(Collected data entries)
(** ** The records as a map *)

Section map.
Context {schema name : bytes} {cols : list column_t} {keys : list key_t}.
Context {D : Type} `{!Libpq D} `{P : !PgTable D schema name cols keys} (ts : bytes).
Context (Hwf : file_wf (schema:=schema) (name:=name) (cols:=cols) (keys:=keys) ts).
Context (comps : list (Z * Z)) (ixss : list (list nat)).
Context (Hlay : key_layout cols comps ixss) (Hpk : pk_ixs keys = mjoin ixss).

Notation pk_cols := (pk_cols (cols:=cols) (keys:=keys)).
Notation wf_rec := (wf_rec (cols:=cols) (keys:=keys)).
Notation kv := (kval comps).
Notation len := (cols_len cols).

Lemma pk_key_ok r : wf_rec r → key_ok pk_cols r.
Proof. destruct (pk_run ts Hwf) as (_ & _ & _ & _ & _ & _ & H). apply H. Qed.

(** An area and a record have the same key. *)
Lemma same_key area r : length area = len → key_ok pk_cols area → wf_rec r → kv r = kv area ↔ fields pk_cols r = fields pk_cols area.
Proof. intros Hl Hk Hr. apply (kval_key ts Hwf comps ixss Hlay Hpk); [apply Hr|done|by apply pk_key_ok|done]. Qed.

Lemma by_key_some recs k r : by_key comps recs !! k = Some r → r ∈ recs ∧ kv r = k.
Proof.
  rewrite by_key_lookup. intros H. assert (r ∈ filter (λ x, kv x = k) recs) as [? ?]%list_elem_of_filter; [|done].
  destruct (filter _ recs) as [|x l]; [done|]. injection H as ->. by left.
Qed.

Lemma by_key_none recs area : Forall wf_rec recs → length area = len → key_ok pk_cols area →
  by_key comps recs !! kv area = None ↔ ∀ r, r ∈ recs → fields pk_cols r ≠ fields pk_cols area.
Proof.
  intros Hrecs Hl Hk. rewrite Forall_forall in Hrecs. rewrite by_key_lookup. split.
  - intros H r Hr E. apply (same_key area r Hl Hk (Hrecs r Hr)) in E.
    assert (r ∈ filter (λ x, kv x = kv area) recs) as Hin by by apply list_elem_of_filter. by destruct (filter _ recs); [apply elem_of_nil in Hin|].
  - intros H. destruct (filter _ recs) as [|x l] eqn:E; [done|].
    assert (x ∈ filter (λ x, kv x = kv area) recs) as [Hx Hin]%list_elem_of_filter by (rewrite E; by left).
    apply (same_key area x Hl Hk (Hrecs x Hin)) in Hx. by apply H in Hx.
Qed.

:: Requirement ::
Only one stretch is wanted, so please give again exactly the lines from the start of the data through the line containing "Notation wf_rec := (wf_rec", both ends included.

:: Answer space ::
(** ** The records as a map *)

Section map.
Context {schema name : bytes} {cols : list column_t} {keys : list key_t}.
Context {D : Type} `{!Libpq D} `{P : !PgTable D schema name cols keys} (ts : bytes).
Context (Hwf : file_wf (schema:=schema) (name:=name) (cols:=cols) (keys:=keys) ts).
Context (comps : list (Z * Z)) (ixss : list (list nat)).
Context (Hlay : key_layout cols comps ixss) (Hpk : pk_ixs keys = mjoin ixss).

Notation pk_cols := (pk_cols (cols:=cols) (keys:=keys)).
Notation wf_rec := (wf_rec (cols:=cols) (keys:=keys)).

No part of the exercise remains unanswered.